2-Phenylacetylenesulfonamide (PAS) induces p53-independent apoptotic killing of B-chronic lymphocytic leukemia (CLL) cells.
Steele AJ., Prentice AG., Hoffbrand AV., Yogashangary BC., Hart SM., Lowdell MW., Samuel ER., North JM., Nacheva EP., Chanalaris A., Kottaridis P., Cwynarski K., Wickremasinghe RG.

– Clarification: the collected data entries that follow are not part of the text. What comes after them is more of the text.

(** * Virtual try-on chatbot: rate limiter, session flow and job dispatcher

    A shallow embedding of [app.py].  The Flask views are state-passing
    programs in a small exception monad over the process' stores: the Redis
    key space, the SQL tables (durable rows plus the SQLAlchemy unit of work
    of the current request), the local file system and the Twilio outbox.
    The external services (Redis, Twilio, Gradio, OpenCV) are modelled at
    the interface the code calls. *)

From stdpp Require Import gmap strings list fin_maps.
From Stdlib Require Import ZArith Lia Ascii.

Local Open Scope string_scope.
Local Open Scope Z_scope.

(** ** Configuration ([class Config]) *)

Module Config.
Definition MAX_DAILY_REQUESTS : Z := 100.
(** [timedelta(days=1)], in seconds, as redis-py hands it to SETEX. *)
Definition RATE_LIMIT_DURATION : Z := 86400.
Definition TWILIO_WHATSAPP_NUMBER : string := "whatsapp:+14155238886".
End Config.

(** ** The Redis key space

    Time is the server clock in whole seconds.  A key holds an integer
    (Redis stores the decimal string; the program only ever writes integers
    under its keys) and an optional deadline.  A key whose deadline has been
    reached is invisible to every command. *)

Module Redis.

Record entry := Entry { value : Z; deadline : option Z }.

Definition live (now : Z) (e : entry) : bool :=
  match deadline e with
  | None => true
  | Some d => now <? d
  end.

Definition lookup_live (now : Z) (k : string) (r : gmap string entry)
  : option entry :=
  match r !! k with
  | Some e => if live now e then Some e else None
  | None => None
  end.

(** GET: the value, or nil for a missing or expired key. *)
Definition get (now : Z) (k : string) (r : gmap string entry) : option Z :=
  value <$> lookup_live now k r.

(** TTL: remaining seconds, -1 without deadline, -2 for a missing key. *)
Definition ttl (now : Z) (k : string) (r : gmap string entry) : Z :=
  match lookup_live now k r with
  | Some e => match deadline e with Some d => d - now | None => -1 end
  | None => -2
  end.

(** The two write commands the program queues on a pipeline. *)
Inductive command :=
| SETEX (k : string) (seconds : Z) (v : Z)
| INCR (k : string).

(** SETEX overwrites value and deadline.  INCR keeps the deadline of a
    live key; on a missing or expired key it starts from 0 and leaves the
    key without deadline. *)
Definition exec (now : Z) (c : command) (r : gmap string entry)
  : gmap string entry :=
  match c with
  | SETEX k seconds v => <[k := Entry v (Some (now + seconds))]> r
  | INCR k =>
      match lookup_live now k r with
      | Some e => <[k := Entry (value e + 1) (deadline e)]> r
      | None => <[k := Entry 1 None]> r
      end
  end.

(** MULTI/EXEC: the queued commands run back to back. *)
Definition exec_all (now : Z) (cs : list command) (r : gmap string entry)
  : gmap string entry :=
  foldl (fun acc c => exec now c acc) r cs.

End Redis.

(** ** SQL rows ([class User], [class Session])

    A column is [None] while the Python attribute is unset or NULL.  The
    primary key and the column defaults ([default=0], [default=utcnow]) are
    filled in when the INSERT is emitted at flush, not by the constructor. *)

Record User := mkUser {
  u_id : option Z;
  phone_number : string;
  u_created_at : option Z;
  last_request : option Z;
  request_count : option Z
}.

Record Session := mkSession {
  s_id : option Z;
  user_id : option Z;
  person_image : option string;
  garment_image : option string;
  result_image : option string;
  s_created_at : option Z;
  completed_at : option Z
}.

#[global] Instance User_eq_dec : EqDecision User.
Proof. solve_decision. Defined.

#[global] Instance Session_eq_dec : EqDecision Session.
Proof. solve_decision. Defined.

Record DB := mkDB { users : list User; sessions : list Session }.

(** ** The process state *)

(** What survives a request. *)
Record World := mkWorld {
  redis : gmap string Redis.entry;
  db : DB;
  files : gmap string string;
  outbox : list (string * string)
}.

(** [db.session] during a request: the rows as this request's transaction
    sees them (uncommitted attribute changes included) and the objects
    added but not yet inserted. *)
Record Uow := mkUow {
  view : DB;
  new_users : list User;
  new_sessions : list Session
}.

(** A request in flight. *)
Record Ctx := mkCtx { world : World; uow : Uow }.

Definition set_redis (r : gmap string Redis.entry) (c : Ctx) : Ctx :=
  let w := world c in
  mkCtx (mkWorld r (db w) (files w) (outbox w)) (uow c).

Definition set_db (d : DB) (c : Ctx) : Ctx :=
  let w := world c in
  mkCtx (mkWorld (redis w) d (files w) (outbox w)) (uow c).

Definition set_files (f : gmap string string) (c : Ctx) : Ctx :=
  let w := world c in
  mkCtx (mkWorld (redis w) (db w) f (outbox w)) (uow c).

Definition set_outbox (o : list (string * string)) (c : Ctx) : Ctx :=
  let w := world c in
  mkCtx (mkWorld (redis w) (db w) (files w) o) (uow c).

Definition set_uow (u : Uow) (c : Ctx) : Ctx := mkCtx (world c) u.

(** ** What the environment decides for one request *)

(** The calls that leave the process and can raise. *)
Inductive Op :=
| OpRedisGet          (* redis_client.get *)
| OpRedisExecute      (* pipe.execute *)
| OpRedisTtl          (* redis_client.ttl *)
| OpUserQuery         (* User.query ... first(), in rate_limit and check_limits *)
| OpUserCommit        (* db.session.commit() of rate_limit *)
| OpHandlerUserQuery  (* User.query ... first(), in webhook *)
| OpSessionQuery      (* Session.query ... first() *)
| OpSessionCommit     (* db.session.commit() of webhook *)
| OpSendMedia.        (* twilio_client.messages.create *)

#[global] Instance Op_eq_dec : EqDecision Op.
Proof. solve_decision. Defined.

Inductive GradioOutcome :=
| GradioError
| GradioResult (paths : list string) (downloads : list (string * string)).

Record Env := mkEnv {
  now : Z;                                  (* datetime.utcnow(), Redis clock *)
  faults : Op -> bool;                      (* which calls raise *)
  NGROK_URL : option string;                (* os.getenv("NGROK_URL") *)
  fetch_media : string -> option string;    (* Twilio media fetch + HTTP GET, 200 *)
  gradio_predict : string -> string -> GradioOutcome;
  cv2_imread : string -> option string;     (* decoded image, None if unreadable *)
  cv2_encode_png : string -> string
}.

(** ** Exceptions and the request monad *)

Inductive Exn :=
| RedisConnectionError
| OperationalError
| TypeError
| AttributeError
| TwilioRestException.

Inductive Res (A : Type) :=
| Ok (a : A) (c : Ctx)
| Raise (e : Exn) (c : Ctx).
Arguments Ok {A} a c.
Arguments Raise {A} e c.

Definition M (A : Type) : Type := Ctx -> Res A.

Definition ret {A} (a : A) : M A := fun c => Ok a c.
Definition raise {A} (e : Exn) : M A := fun c => Raise e c.
Definition bind {A B} (m : M A) (k : A -> M B) : M B :=
  fun c => match m c with
           | Ok a c' => k a c'
           | Raise e c' => Raise e c'
           end.
(** [try: m  except Exception: h] *)
Definition try_except {A} (m : M A) (h : Exn -> M A) : M A :=
  fun c => match m c with
           | Ok a c' => Ok a c'
           | Raise e c' => h e c'
           end.
Definition gets {A} (f : Ctx -> A) : M A := fun c => Ok (f c) c.
Definition modify (f : Ctx -> Ctx) : M unit := fun c => Ok tt (f c).
(** An external call: raises [e] when the environment says so. *)
Definition calling (env : Env) (op : Op) (e : Exn) : M unit :=
  fun c => if faults env op then Raise e c else Ok tt c.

We studied the actions of 2-phenylacetylenesulfonamide (PAS) on B-chronic lymphocytic leukemia (CLL) cells. PAS (5-20 microM) initiated apoptosis within 24 hours, with maximal death at 48 hours asassessed by morphology, cleavage of poly(ADP-ribose) polymerase (PARP), caspase 3 activation, and annexin V staining. PAS treatment induced Bax proapoptotic conformational change, Bax movement from the cytosol to the mitochondria, and cytochrome c release, indicating that PAS induced apoptosis via the mitochondrial pathway. PAS induced approximately 3-fold up-regulation of proapoptotic Noxa protein and mRNA levels. In addition, Noxa was found unexpectedly to be bound to Bcl-2 in PAS-treated cells. PAS treatment of CLL cells failed to up-regulate p53, suggesting that PAS induced apoptosis independently of p53. Furthermore, PAS induced apoptosis in CLL isolates with p53 gene deletion in more than 97% of cells. Normal B lymphocytes were as sensitive to PAS-induced Noxa up-regulation and apoptosis as were CLL cells. However, both T lymphocytes and bone marrow hematopoietic progenitor cells were relatively resistant to PAS. Our data suggest that PAS may represent a novel class of drug that induces apoptosis in CLL cells independently of p53 status by a mechanism involving Noxa up-regulation.